EXERCISE GOAL:
What is needed is each line of the data below that holds the string "Lemma".
START EXERCISE MATERIALS
(** ** Properties *)

(** C8: validation comes before any pixel work: the constructor throws
    exactly on even sizes, and on an odd size it stores the radius
    [(kernelSize - 1) / 2] of the specification; for a positive size the
    window is then [kernelSize] wide and every pixel has [kernelSize ^ 2]
    reads per channel, on any raster. *)
Theorem constructor_spec (kernelSize : Z) :
  KernelSpec.constructor kernelSize
  = (if Z.even kernelSize then Throw (Error "Kernel size phải là số lẻ!")
     else Normal (KernelSpec.make kernelSize ((kernelSize - 1) / 2)))
  ∧ ∀ this, KernelSpec.constructor kernelSize = Normal this → 0 < kernelSize →
      KernelSpec.kernelSize this = 2 * KernelSpec.radius this + 1
      ∧ ∀ data width height centerX centerY ch,
          Z.of_nat (length (windowSamples data width height (KernelSpec.radius this)
                              centerX centerY ch))
          = kernelSize ^ 2.
Proof.
  split.
  - destruct (Z.even kernelSize) eqn:Heven; [by apply constructor_even|].
    apply constructor_odd. by rewrite <-Z.negb_even, Heven.
  - intros this Hthis Hpos.
    destruct (constructor_radius_nonneg kernelSize this) as [Hr Hk]; [lia|done|].
    split; [done|]. intros. rewrite length_windowSamples, length_windowOffsets.
    assert (KernelSpec.kernelSize this = kernelSize) as <-; [|f_equal; lia].
    revert Hthis. unfold KernelSpec.constructor. case_decide; [done|]. by intros [= <-].
Qed.

Lemma constructor_spec_witness :
  KernelSpec.kernelSize (KernelSpec.make 3 1) = 2 * KernelSpec.radius (KernelSpec.make 3 1) + 1
  ∧ ∀ data width height centerX centerY ch,
      Z.of_nat (length (windowSamples data width height
                          (KernelSpec.radius (KernelSpec.make 3 1)) centerX centerY ch))
      = 3 ^ 2.
Proof. apply (constructor_spec 3); [done|lia]. Defined.

(** The sizes the page offers are accepted, and their windows hold 9, 25,
    49 and 81 reads. *)
Example constructor_sizes :
  Forall (λ size, ∃ this, KernelSpec.constructor size = Normal this
            ∧ length (windowSamples [] 1 1 (KernelSpec.radius this) 0 0 0)
              = Z.to_nat (size ^ 2))
    [3; 5; 7; 9]
  ∧ Forall (λ size, KernelSpec.constructor size = Throw (Error "Kernel size phải là số lẻ!"))
      [0; 2; 4; 6; 8; -2].
Proof. split; repeat constructor; by eexists. Qed.

(** C6: on a raster of positive dimensions, every read of a window, for any
    centre, radius and channel, is inside the buffer. *)
Theorem window_reads_in_range (data : list Z) (width height radius centerX centerY ch : Z) :
  raster_ok data width height → 0 ≤ ch ≤ 3 →
  Forall is_Some (windowSamples data width height radius centerX centerY ch).
Proof.
  intros Hok Hch. rewrite windowSamples_values by done.
  apply Forall_fmap, Forall_true. intros v. by eexists.
Qed.

Lemma window_reads_in_range_witness :
  Forall is_Some (windowSamples [1; 2; 3; 255; 4; 5; 6; 255] 2 1 4 1 0 2).
Proof.
  apply (window_reads_in_range [1; 2; 3; 255; 4; 5; 6; 255] 2 1 4 1 0 2);
    [by_compute|lia].
Defined.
END EXERCISE MATERIALS
COMPLETED EXERCISE:
Lemma constructor_spec_witness :
Lemma window_reads_in_range_witness :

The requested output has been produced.